シングル・マザーとして,学習障害を抱える娘ステラを育てながら宇宙を目指して訓練に励むサラ(エヴァ・グリーン)は,宇宙ステーションの国際クルーに選ばれ,ロシアで訓練を受けることになる。「女性宇宙飛行士」に対する嫉妬とバイアスが交じった周囲の視線を受けながら,予想以上の過酷な訓練に耐える日々を送るサラは,徐々に開いていく娘との距離が何よりも気懸かりだった。やがて訓練を終え,発射基地となるバイコヌール基地へ移動したサラの元に,ステラがやってくる。隔離された部屋でガラス越しに娘と会話したサラは,ある決意を固める。

見どころは何と言っても宇宙船搭乗のためにサラが受ける訓練の日々に関する描写だ。「ライトスタッフ」以降,宇宙飛行士ものの定番となった遠心力耐久テストに始まり,宇宙空間において行われる遊泳作業に擬えた水中での訓練のスリリングなシークエンスは,欧州宇宙機関(ESA)の協力の下での撮影が実にリアルな迫力を生み出している。加えて,マット・ディロンを含む他の男性クルーとの距離感や,バックアップメンバーとの関係も,サラが女性であるが故の緊張感が通奏低音となって,ドラマを盛り上げる。そんなテンションを少ない音数で和らげる役目を担った坂本龍一の音楽も,最近では出色の出来だ。エンドロールでは,これまで実際に宇宙空間へ旅立った女性宇宙飛行士たちが紹介されるが,ジェンダーギャップ指数120位の国から唯一登場する山崎直子さんのポートレイトが,誇らしく輝く。

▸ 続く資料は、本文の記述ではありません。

(** * The storefront's client-side cart and checkout logic

    A shallow embedding of the cart store ([lib/stores/cart]), the cart
    island, the checkout islands (address form, shipping selector, payment
    form), the search island and the price formatter, with the properties
    the specification states about them.

    JavaScript handlers are embedded in a state-and-exception monad: a
    computation takes the current state and yields a completion (a value
    or a thrown exception) together with the new state.  An [await] on a
    backend call is a call to an oracle that gives the call's outcome;
    every such call is recorded in the environment's trace. *)

From Stdlib Require Import ZArith NArith List String Ascii Bool Lia.
From stdpp Require Import base option list strings gmap pretty.

Local Open Scope string_scope.
Local Open Scope list_scope.
Local Open Scope Z_scope.

(** ** Completions and the handler monad *)

Inductive Exn : Type :=
| JsError (msg : string).

Inductive Completion (A : Type) : Type :=
| Normal (a : A)
| Thrown (e : Exn).
Arguments Normal {A} a.
Arguments Thrown {A} e.

Definition Js (S A : Type) : Type := S -> Completion A * S.

Definition ret {S A} (a : A) : Js S A := fun s => (Normal a, s).

Definition throw {S A} (e : Exn) : Js S A := fun s => (Thrown e, s).

Definition bind {S A B} (m : Js S A) (k : A -> Js S B) : Js S B :=
  fun s =>
    match m s with
    | (Normal a, s') => k a s'
    | (Thrown e, s') => (Thrown e, s')
    end.

Declare Scope js_scope.
Delimit Scope js_scope with js.
Notation "x <- m ;; k" := (bind m (fun x => k))
  (at level 100, m at next level, right associativity) : js_scope.
Notation "m ;; k" := (bind m (fun _ => k))
  (at level 100, right associativity) : js_scope.
Local Open Scope js_scope.

Definition gets {S A} (f : S -> A) : Js S A := fun s => (Normal (f s), s).

Definition modify {S} (f : S -> S) : Js S unit := fun s => (Normal tt, f s).

(** [try { body } catch (e) { handler e }] *)
Definition try_catch {S A} (body : Js S A) (handler : Exn -> Js S A) : Js S A :=
  fun s =>
    match body s with
    | (Normal a, s') => (Normal a, s')
    | (Thrown e, s') => handler e s'
    end.

(** [try { body } finally { fin }]: the body's completion stands unless
    the finaliser itself throws. *)
Definition try_finally {S A} (body : Js S A) (fin : Js S unit) : Js S A :=
  fun s =>
    match body s with
    | (c, s') =>
        match fin s' with
        | (Normal _, s'') => (c, s'')
        | (Thrown e, s'') => (Thrown e, s'')
        end
    end.

(** JavaScript truthiness of a string, and of a possibly missing one. *)
Definition truthy (s : string) : bool :=
  match s with
  | EmptyString => false
  | String _ _ => true
  end.

Definition truthy_opt (o : option string) : bool :=
  match o with
  | Some s => truthy s
  | None => false
  end.

(** [if (v)] for a value that is an object when present. *)
Definition is_set {A} (o : option A) : bool :=
  match o with
  | Some _ => true
  | None => false
  end.

(** ** Text typed by the user: UTF-16 code units *)

Definition jsstring : Type := list N.

Definition js (s : string) : jsstring :=
  map N_of_ascii (list_ascii_of_string s).

(** The characters [String.prototype.trim] strips and the pattern class
    [\s] matches: WhiteSpace and LineTerminator. *)
Definition isWhiteSpace (c : N) : bool :=
  ((c =? 9) || (c =? 10) || (c =? 11) || (c =? 12) || (c =? 13)
   || (c =? 32) || (c =? 160) || (c =? 5760)
   || ((8192 <=? c) && (c <=? 8202))
   || (c =? 8232) || (c =? 8233) || (c =? 8239) || (c =? 8287)
   || (c =? 12288) || (c =? 65279))%N.

Fixpoint trimStart (s : jsstring) : jsstring :=
  match s with
  | [] => []
  | c :: s' => if isWhiteSpace c then trimStart s' else s
  end.

Definition trimEnd (s : jsstring) : jsstring := rev (trimStart (rev s)).

Definition trim (s : jsstring) : jsstring := trimEnd (trimStart s).

(** [!s] for a string [s]. *)
Definition js_empty (s : jsstring) : bool :=
  match s with
  | [] => true
  | _ :: _ => false
  end.

(** *** Regular expressions, matched by derivatives *)

Inductive Regex : Type :=
| RNone
| REps
| RClass (p : N -> bool)
| RSeq (r1 r2 : Regex)
| RAlt (r1 r2 : Regex)
| RStar (r : Regex).

Definition RPlus (r : Regex) : Regex := RSeq r (RStar r).

Fixpoint nullable (r : Regex) : bool :=
  match r with
  | RNone => false
  | REps => true
  | RClass _ => false
  | RSeq r1 r2 => nullable r1 && nullable r2
  | RAlt r1 r2 => nullable r1 || nullable r2
  | RStar _ => true
  end.

Fixpoint deriv (c : N) (r : Regex) : Regex :=
  match r with
  | RNone => RNone
  | REps => RNone
  | RClass p => if p c then REps else RNone
  | RSeq r1 r2 =>
      if nullable r1 then RAlt (RSeq (deriv c r1) r2) (deriv c r2)
      else RSeq (deriv c r1) r2
  | RAlt r1 r2 => RAlt (deriv c r1) (deriv c r2)
  | RStar r' => RSeq (deriv c r') (RStar r')
  end.

(** [/^r$/.test(s)] *)
Fixpoint regex_test (r : Regex) (s : jsstring) : bool :=
  match s with
  | [] => nullable r
  | c :: s' => regex_test (deriv c r) s'
  end.

(** ** Data model *)

Record StoreCartLineItem : Type := {
  item_id : string;
  title : string;
  quantity : Z;
  unit_price : Z
}.

(** A point in time ([string | Date] in the API's types: an ISO-8601
    date-time or a [Date]).  Used as a condition it is true, a date-time
    being never the empty string. *)
Record Timestamp : Type := {
  epoch_ms : Z
}.

(** The cart snapshot.  [items] may be missing; [completed_at] is set
    once the cart has been turned into an order. *)
Record StoreCart : Type := {
  cart_id : string;
  items : option (list StoreCartLineItem);
  completed_at : option Timestamp;
  region_id : option string;
  currency_code : option string;
  total : option Z
}.

Record StoreOrder : Type := {
  order_id : string
}.

Record CartResponse : Type := {
  cart : StoreCart
}.

(** The two shapes of a cart-completion response, told apart by their
    [type] field: [{type: "order", order}] and [{type: "cart", cart}]. *)
Inductive CompleteResponse : Type :=
| CompletedOrder (order : StoreOrder)
| CompletedCart (c : StoreCart).

(** [response.type] *)
Definition response_type (r : CompleteResponse) : string :=
  match r with
  | CompletedOrder _ => "order"
  | CompletedCart _ => "cart"
  end.

Record StoreProduct : Type := {
  product_id : string;
  product_title : string
}.

Record ShippingAddress : Type := {
  first_name : jsstring;
  last_name : jsstring;
  address_1 : jsstring;
  address_2 : option jsstring;
  city : jsstring;
  postal_code : jsstring;
  country_code : jsstring;
  phone : option jsstring
}.

(** The body of the cart update the address step sends. *)
Record UpdateCartBody : Type := {
  email : jsstring;
  shipping_address : ShippingAddress
}.

(** The remote commerce API, as far as the handlers below call it: each
    field gives the outcome of the call with those arguments. *)
Record Backend : Type := {
  removeLineItem : string -> string -> Completion unit;
  getCart : string -> Completion CartResponse;
  updateLineItem : string -> string -> Z -> Completion CartResponse;
  updateCart : string -> UpdateCartBody -> Completion CartResponse;
  addShippingMethod : string -> string -> Completion CartResponse;
  completeCart : string -> Completion CompleteResponse;
  listProducts : jsstring -> Z -> Completion (list StoreProduct)
}.

(** ** Environment: browser storage, store atoms and the trace *)

(** [localStorage]: either unusable (every access throws) or a key-value
    table. *)
Inductive LocalStorage : Type :=
| StorageUnavailable
| StorageAvailable (entries : gmap string string).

ただラストでサラが娘との約束を守るために基地を抜け出すエピソードは,ドラマのトーンを崩してしまった,という印象は免れない。その一点で画竜点睛を欠いたことは残念だったが,アリス・ウィンクールが脚本だけでなく,演出の腕も確かなシネアストであることはこの一作で証明されたと言えよう。COVID禍での地味な公開が残念な秀作だ。